A senior member of Lebanon’s negotiating team with the IMF resigned as finance ministry director general on Monday, saying vested interests were undermining the government’s economic recovery plan.
Alain Bifani, who held the ministry post for 20 years, is the second member of Lebanon’s team at the International Monetary Fund talks to quit this month.
His resignation underlines the obstacles facing the talks, which Lebanon entered in May, seeking help to tackle a financial crisis widely seen as the biggest threat to its stability since the 1975-90 civil war.
The government’s draft rescue plan has served as the cornerstone of the talks with the IMF and maps out massive losses in the financial system, which Bifani said stood at $61 billion.
But the talks have been bogged down by a row between the government and the central bank over the scale of losses and how they should be shared.
Bifani told a news conference on Monday that a “criminal campaign” was threatening to thwart the plan.
“They denied the numbers even though everyone knows the numbers are correct,” he said, without naming names.
Bifani said the dispute was wasting time and costing Lebanon credibility as foreign reserves dwindled further.

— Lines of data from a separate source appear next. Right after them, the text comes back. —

(* ===== verification/DepurgeInv.v ===== *)
(** * Correctness of the Depurge scheduler

    The queues refine duplicate-free lists.  The scheduler keeps the ready
    count of every pending transaction equal to the number of its queues in
    which another transaction is in front, and its ready lists together with
    the transactions being processed equal to the pending ones whose count is
    zero.  From this follow exclusion (no two transactions in process hold the
    same cell), order (a cell is used in the order of arrival) and progress. *)
From stdpp Require Import base list list_numbers gmap strings sorting.
From Stdlib Require Import ZArith Lia.
From S2P Require Import Prelude RWSet Depurge.

Set Default Goal Selector "!".
Local Open Scope string_scope.
Local Open Scope list_scope.

(** ** TransactionQueue refines a list *)
Definition contents (q : TransactionQueue) : list string := (queue q).*2.

Record tq_ok (q : TransactionQueue) : Prop := {
  tq_values : NoDup (queue q).*2;
  tq_ids : NoDup (queue q).*1;
  tq_fresh : forall e, e ∈ queue q -> e.1 < next_elem q;
  tq_index : forall t e, index q !! t = Some e <-> (e, t) ∈ queue q }.

Lemma tq_contains q t : tq_ok q -> contains q t = bool_decide (t ∈ contents q).
Proof.
  intros Hq. unfold contains, contents. apply bool_decide_ext. rewrite list_elem_of_fmap. split.
  - intros [e He]. apply (tq_index _ Hq) in He. by exists (e, t).
  - intros ([e t'] & -> & He). exists e. by apply (tq_index _ Hq).
Qed.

He said the negotiations were not dead but required a different approach.
He accused those with “interests” of trying to make the Lebanese public pay for losses as the local currency collapses and prices soar.
The Fund has said the government’s figures appear to be roughly the correct order of magnitude but that Beirut needs to reach a common understanding to move forward.

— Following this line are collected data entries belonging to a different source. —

(* ===== verification/DepurgeSchedule.v ===== *)
(** * The level schedules of [core/Depurge.go]: [schedule], [buildLevels] *)
From stdpp Require Import base list list_numbers gmap strings sorting relations.
From Stdlib Require Import ZArith Lia.
From S2P Require Import Prelude RWSet Depurge DepurgeInv DepurgeRuns.

Set Default Goal Selector "!".
Local Open Scope string_scope.
Local Open Scope list_scope.

(** ** What [Execute] leaves alone *)
Definition grows (ds ds' : DepurgeScheduler) : Prop :=
  txKeyMap ds' = txKeyMap ds /\ pruneReadyQueue ds' = pruneReadyQueue ds /\
  exists new, readyQueue ds' = readyQueue ds ++ new.

#[global] Instance grows_po : PreOrder grows.
Proof.
  split.
  - intros ds. split; [done|]. split; [done|]. exists []. by rewrite app_nil_r.
  - intros d1 d2 d3 (E1 & E2 & n1 & E3) (F1 & F2 & n2 & F3). split; [congruence|]. split; [congruence|].
    exists (n1 ++ n2). by rewrite F3, E3, app_assoc.
Qed.

Lemma release_grows ds t : grows ds (release true ds t).
Proof.
  unfold release. destruct (_ || _); [reflexivity|]. destruct (_ && _).
  - split; [done|]. split; [done|]. by exists [t].
  - split; [done|]. split; [done|]. exists []. by rewrite app_nil_r.
Qed.

Lemma Execute_grows ds t ds' : Execute ds t = Ret ds' -> grows ds ds'.
Proof.
  unfold Execute, finish. destruct (flag _ _); [intros [= <-]; reflexivity|].
  apply (foldM_preserves _ (grows ds)); [|split; [done|split; [done|exists []; by rewrite app_nil_r]]].
  intros s k s' Hg. unfold finish_key. destruct (queue_of s k) as [q| |]; [|done|done]. rewrite bind_ret.
  destruct (decide (front q = t)); [|by intros [= <-]]. destruct (pop q) as [q' v]. intros [= <-].
  etrans; [exact Hg|]. etrans; [|apply release_grows]. split; [done|]. split; [done|]. exists []. by rewrite app_nil_r.
Qed.

(** ** One level *)

(** The scheduler between two transactions of a level: nobody is working, and
    only [Execute] retires transactions. *)
Record level_inv (o : list string) (P : list (string * string)) (ds ds' : DepurgeScheduler) (finished : list string) : Prop := {
  li_run : run_inv (mkRun o [] P ds');
  li_keys : forall u, keys_of ds' u = keys_of ds u;
  li_map : txKeyMap ds' = txKeyMap ds;
  li_prune : pruneReadyQueue ds' = [];
  li_executed : forall u, executed ds' u = bool_decide (u ∈ finished) || executed ds u }.

Lemma level_step o P ds ds1 finished t rest :
  level_inv o P ds ds1 finished -> readyQueue ds1 = t :: rest ->
  t ∈ o /\ executed ds1 t = false /\
  exists ds2, Execute (PopReady ds1).1 t = Ret ds2 /\ level_inv o P ds ds2 (finished ++ [t]) /\
    exists new, readyQueue ds2 = rest ++ new.
Proof.
  intros [Hi HK HM HP HE] Hr.
  assert (t ∈ o /\ executed ds1 t = false) as [Ho Hx].
  { assert (t ∈ readyQueue ds1 ++ pruneReadyQueue ds1 ++ []) as Ht by (rewrite Hr; set_solver).
    apply (sl_elem _ _ _ _ (si_lists _ _ _ (ri_sched _ Hi))) in Ht. tauto. }
  split; [done|]. split; [done|].
  assert (t <> EmptyString) as Hne by (intros ->; by apply (ss_nonempty _ _ (si_static _ _ _ (ri_sched _ Hi)))).
  assert (PopReady ds1 = ((PopReady ds1).1, t)) as Hpop by (unfold PopReady; by rewrite Hr).
  pose proof (step_inv _ _ Hi (step_pop _ _ _ _ _ _ Hpop Hne)) as Hi1.
  destruct (finish_spec _ _ _ _ true (ri_sched _ Hi1)) as (ds2 & Hf & _ & HQ2 & HK2 & HE2). cbn [sched] in *.
  exists ds2. split; [exact Hf|].
  pose proof (Execute_grows _ _ _ Hf) as (G1 & G2 & new & G3). unfold PopReady in G1, G2, G3, HK2, HE2. rewrite Hr in G1, G2, G3, HK2, HE2.
  cbn [fst txKeyMap pruneReadyQueue readyQueue] in G1, G2, G3. split; [split|by exists new].
  - apply (step_inv _ _ Hi1 (step_execute o [] [] P _ _ _ Hf)).
  - intros u. rewrite HK2. apply HK.
  - congruence.
  - congruence.
  - intros u. rewrite HE2. etrans; [apply (f_equal (orb _)), HE|]. rewrite orb_assoc. f_equal.
    rewrite (bool_decide_ext (u ∈ finished ++ [t]) (u = t \/ u ∈ finished)) by set_solver. by rewrite bool_decide_or.
Qed.

Lemma run_level_spec o P ds l : forall ds1 finished level new,
  level_inv o P ds ds1 finished -> readyQueue ds1 = l ++ new ->
  exists ds2, run_level (length l) ds1 level = Ret (ds2, level ++ l) /\ level_inv o P ds ds2 (finished ++ l) /\
    exists new', readyQueue ds2 = new ++ new'.
Proof.
  induction l as [|t l IH]; intros ds1 finished level new Hi Hr; cbn [length run_level].
  - exists ds1. rewrite !app_nil_r. split; [done|]. split; [done|]. exists []. by rewrite app_nil_r.
  - rewrite Hr. cbn [app]. destruct (level_step _ _ _ _ _ _ _ Hi Hr) as (_ & _ & ds2 & He & Hi2 & n2 & Hr2).
    rewrite He, bind_ret. rewrite <- app_assoc in Hr2.
    destruct (IH ds2 (finished ++ [t]) (level ++ [t]) (new ++ n2) Hi2 Hr2) as (ds3 & Hl & Hi3 & n3 & Hr3).
    exists ds3. rewrite Hl, <- !app_assoc. rewrite <- app_assoc in Hi3. split; [done|]. split; [done|].
    exists (n2 ++ n3). by rewrite Hr3, app_assoc.
Qed.

(** ** All levels *)
Definition earlier (o : list string) (t u : string) : Prop := exists i j, o !! i = Some t /\ o !! j = Some u /\ i < j.

Lemma earlier_asym o t u : NoDup o -> earlier o t u -> earlier o u t -> False.
Proof.
  intros Hnd (i & j & Hi & Hj & Hij) (i' & j' & Hi' & Hj' & Hij').
  rewrite (NoDup_lookup _ _ _ _ Hnd Hi Hj') in *. rewrite (NoDup_lookup _ _ _ _ Hnd Hj Hi') in *. lia.
Qed.

Definition pending (o : list string) (ds : DepurgeScheduler) : list string := filter (fun t => executed ds t = false) o.

(** A transaction is placed after every earlier one it shares a key with. *)
Definition levels_ordered (r : run) (levels : list (list string)) : Prop :=
  forall A L B k t u, levels = A ++ L :: B -> u ∈ L -> t ∈ arrived r -> claims r k t -> claims r k u ->
    earlier (arrived r) t u -> t ∈ concat A.

Lemma level_inv_refl o P ds : run_inv (mkRun o [] P ds) -> pruneReadyQueue ds = [] -> level_inv o P ds ds [].
Proof.
  intros Hi Hp. by split.
Qed.

Lemma level_pending o P ds ds' l :
  level_inv o P ds ds' l -> NoDup l -> (forall t, t ∈ l -> t ∈ o /\ executed ds t = false) ->
  pending o ds ≡ₚ l ++ pending o ds'.
Proof.
  intros Hi Hnd Hl. pose proof (ss_nodup _ _ (si_static _ _ _ (ri_sched _ (li_run _ _ _ _ _ Hi)))) as Ho. cbn in Ho.
  apply NoDup_Permutation; [by apply NoDup_filter| |].
  - apply NoDup_app. split; [done|]. split; [|by apply NoDup_filter]. intros t Ht (Hx & _)%list_elem_of_filter.
    rewrite (li_executed _ _ _ _ _ Hi), bool_decide_eq_true_2 in Hx by done. done.
  - intros t. unfold pending. rewrite elem_of_app, !list_elem_of_filter, (li_executed _ _ _ _ _ Hi), orb_false_iff, bool_decide_eq_false.
    specialize (Hl t). destruct (decide (t ∈ l)); tauto.
Qed.

Lemma ready_facts o P ds t :
  run_inv (mkRun o [] P ds) -> t ∈ readyQueue ds -> t ∈ o /\ executed ds t = false /\ t ∈ runnable (mkRun o [] P ds).
Proof.
  intros Hi Ht. assert (t ∈ runnable (mkRun o [] P ds)) as Hr by (unfold runnable; cbn; set_solver).
  split_and!; [..|done]; by apply (sl_elem _ _ _ _ (si_lists _ _ _ (ri_sched _ Hi))) in Hr as (? & _ & ? & _).
Qed.

(** When no transaction is ready, none is pending. *)
Lemma idle_finished o P ds :
  run_inv (mkRun o [] P ds) -> readyQueue ds = [] -> pruneReadyQueue ds = [] -> pending o ds = [].
Proof.
  intros Hi Hr Hp. destruct (pending o ds) as [|u l] eqn:E; [done|].
  pose proof (first_pending_runnable _ _ _ Hi E) as Hu. unfold runnable in Hu. cbn in Hu. rewrite Hr, Hp in Hu.
  by apply not_elem_of_nil in Hu.
Qed.

Lemma levels_ordered_cons o P ds ds1 levels :
  level_inv o P ds ds1 (readyQueue ds) -> run_inv (mkRun o [] P ds) -> (forall u, u ∈ concat levels -> u ∈ pending o ds1) ->
  levels_ordered (mkRun o [] P ds1) levels -> levels_ordered (mkRun o [] P ds) (sort_strings (readyQueue ds) :: levels).
Proof.
  intros Hl Hi Hpend Hord A L B k t u HL Hu Ht Hct Hcu He. cbn [arrived] in *.
  destruct A as [|L0 A]; cbn [app] in HL; injection HL as HL0 HL.
  - subst L. rewrite sort_strings_perm in Hu. destruct (ready_facts _ _ _ _ Hi Hu) as (Huo & _ & Hur).
    pose proof (ss_nodup _ _ (si_static _ _ _ (ri_sched _ Hi))) as Hnd. cbn in Hnd.
    assert (t <> u) as Hne.
    { intros ->. by apply (earlier_asym o u u). }
    destruct (run_in_order _ k u t Hi Hur Hcu Ht Hct Hne) as [_ He']. by destruct (earlier_asym o t u).
  - subst L0. cbn [concat]. rewrite elem_of_app, sort_strings_perm. destruct (decide (t ∈ readyQueue ds)) as [|Hnt]; [by left|].
    right. assert (u ∈ pending o ds1) as Hup.
    { apply Hpend. rewrite HL, concat_app. cbn [concat]. set_solver. }
    apply list_elem_of_filter in Hup as [Hux _].
    assert (forall v, executed ds1 v = false -> claims (mkRun o [] P ds) k v -> claims (mkRun o [] P ds1) k v) as Hcl.
    { intros v Hx (_ & Hk & Hs). split; [exact Hx|]. split; [|done]. unfold GetConservativeKeys in *. cbn in *.
      by rewrite (li_keys _ _ _ _ _ Hl). }
    apply (Hord A L B k t u HL Hu Ht); [|by apply Hcl|done]. apply Hcl; [|done].
    rewrite (li_executed _ _ _ _ _ Hl), bool_decide_eq_false_2 by done. apply Hct.
Qed.

Lemma schedule_loop_spec o P n : forall fuel ds levels,
  run_inv (mkRun o [] P ds) -> pruneReadyQueue ds = [] -> length (pending o ds) <= n -> n < fuel ->
  exists ds' levels', schedule_loop fuel ds levels = Ret (ds', levels ++ levels') /\
    run_inv (mkRun o [] P ds') /\ pending o ds' = [] /\ concat levels' ≡ₚ pending o ds /\
    levels_ordered (mkRun o [] P ds) levels'.
Proof.
  induction n as [n IH] using lt_wf_ind. intros fuel ds levels Hi Hp Hn Hfuel. destruct fuel as [|fuel]; [lia|].
  cbn [schedule_loop]. destruct (decide (length (readyQueue ds) = 0)) as [Hz|Hz].
  { apply length_zero_iff_nil in Hz. pose proof (idle_finished _ _ _ Hi Hz Hp) as He. exists ds, [].
    rewrite app_nil_r, He. split; [done|]. split; [done|]. split; [done|]. split; [done|]. intros A L B ? ? ? HL.
    by destruct A. }
  destruct (run_level_spec o P ds (readyQueue ds) ds [] [] [] (level_inv_refl _ _ _ Hi Hp)) as (ds1 & Hr & Hl & _).
  { by rewrite app_nil_r. }
  cbn [app] in Hr, Hl. rewrite Hr, bind_ret.
  assert (pending o ds ≡ₚ readyQueue ds ++ pending o ds1) as Hpd.
  { apply (level_pending o P); [done| |].
    - pose proof (sl_nodup _ _ _ _ (si_lists _ _ _ (ri_sched _ Hi))) as Hnd. by apply NoDup_app in Hnd as [? _].
    - intros t Ht. destruct (ready_facts _ _ _ _ Hi Ht) as (? & ? & _). done. }
  pose proof (Permutation_length Hpd) as Hlen. rewrite length_app in Hlen.
  destruct (IH (length (pending o ds1)) ltac:(lia) fuel ds1 (levels ++ [sort_strings (readyQueue ds)]))
    as (ds2 & levels' & He & Hi2 & Hz2 & Hc & Hord); [apply Hl|apply Hl|lia|lia|].
  exists ds2, (sort_strings (readyQueue ds) :: levels'). rewrite He, <- app_assoc. split; [done|].
  split; [done|]. split; [done|]. split.
  - cbn [concat]. rewrite sort_strings_perm, Hc. by rewrite Hpd.
  - apply (levels_ordered_cons o P ds ds1); [done|done| |done]. intros u. by rewrite Hc.
Qed.

(** ** The fuel of [schedule] *)
Lemma release_keys b ds t : txKeyMap (release b ds t) = txKeyMap ds.
Proof. unfold release. destruct b; repeat case_match; done. Qed.

Lemma finish_keys b ds t ds' : finish b ds t = Ret ds' -> txKeyMap ds' = txKeyMap ds.
Proof.
  unfold finish. destruct (flag _ _); [by intros [= <-]|].
  apply (foldM_preserves _ (fun s => txKeyMap s = txKeyMap ds)); [|done].
  intros s k s' Hg. unfold finish_key. destruct (queue_of s k) as [q| |]; [|done|done]. rewrite bind_ret.
  destruct (decide (front q = t)); [|by intros [= <-]]. destruct (pop q) as [q' v]. intros [= <-]. by rewrite release_keys.
Qed.

Lemma prune_keys ds t real ds' : Prune ds t real = Ret ds' -> txKeyMap ds' = txKeyMap ds.
Proof.
  unfold Prune. apply (foldM_preserves _ (fun s => txKeyMap s = txKeyMap ds)); [|done].
  intros s k s' Hg. unfold prune_key. destruct (bool_decide (k ∈ real)); [by intros [= <-]|].
  destruct (queue_of s k) as [q| |]; [|done|done]. rewrite bind_ret. destruct (contains q t); [|by intros [= <-]].
  destruct (remove q t) as [q' v]. intros [= <-]. destruct (bool_decide _); [by rewrite release_keys|done].
Qed.

Lemma addTransaction_keys ds t keys :
  txKeyMap (addTransaction ds t keys) = <[t := sort_strings (dedup_go ∅ keys)]> (txKeyMap ds).
Proof.
  assert (forall ks ds, txKeyMap (foldl (add_key t) ds ks) = txKeyMap ds) as H.
  { induction ks as [|k ks IH]; intros d; [done|]. cbn [foldl]. rewrite IH. unfold add_key. by destruct (decide _). }
  unfold addTransaction. destruct (decide _); cbn [txKeyMap PushReady]; by rewrite H.
Qed.

Lemma reachable_registered r : reachable r -> forall t, t ∈ arrived r -> t ∈ dom (txKeyMap (sched r)).
Proof.
  unfold reachable. assert (forall t, t ∈ arrived initial -> t ∈ dom (txKeyMap (sched initial))) as H0.
  { intros t Ht. by apply not_elem_of_nil in Ht. }
  intros H. revert H0. induction H as [|x y z Hxy _ IH]; [done|]. intros Hx. apply IH. clear IH.
  destruct Hxy as [o R P ds t keys|o R P ds ds' t Hp|o R P ds ds' t Hp| |? ? ? ? ? ? ? He|? ? ? ? ? ? ? He|? ? ? ? ? ? ? ? He];
    cbn in *.
  - intros u. rewrite addTransaction_keys, dom_insert. set_solver.
  - unfold PopReady in Hp. destruct (readyQueue ds); injection Hp as <- <-; done.
  - unfold PopPruneReady in Hp. destruct (pruneReadyQueue ds); injection Hp as <- <-; done.
  - done.
  - by rewrite (finish_keys _ _ _ _ He).
  - by rewrite (finish_keys _ _ _ _ He).
  - by rewrite (prune_keys _ _ _ _ He).
Qed.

The numbers have been challenged by the central bank, the banking sector and a parliamentary committee that has cast doubt on the losses and assumptions.
Earlier this month, financial adviser Henri Chaoul also quit Lebanon’s IMF team, saying politicians, monetary authorities, and the financial sector were “opting to dismiss the magnitude” of losses and embark on a “populist agenda”.
IMF Managing Director Kristalina Georgieva said last week that she could not yet foresee a breakthrough in negotiations with Lebanon to help resolve the crisis.
Despite the spiraling crisis that has significantly weakened Lebanon’s government, it has not taken any concrete steps in fighting corruption or started the badly needed reforms that the IMF and donor countries are demanding to help get the country back on track.
The economic and financial crisis has seen the local currency lose more than 80% of its value against the US dollar in recent months amid soaring prices and popular unrest.
Lebanese banks sought on Monday to encourage depositors to withdraw trapped dollar savings in Lebanese pounds by increasing their exchange rate, as the national currency continued its tumble on the black market.
Banks have gradually restricted dollar transfers abroad and withdrawals since last year, effectively trapping dollar savings in accounts unless their owners want to convert them into Lebanese pounds.
Several banks said on Monday they had increased their buying rate from 3,000 to 3,850 pounds to the greenback.
Economist Jad Chaaban said banks adopting the new exchange rate Monday was part of a "strategy of converting more deposits to the Lebanese pound" as foreign currency becomes scarce, he said.
"The central bank is just printing currency to cover for any shortages in foreign currency, which is a huge mistake" as it will simply lead to more inflation, he said.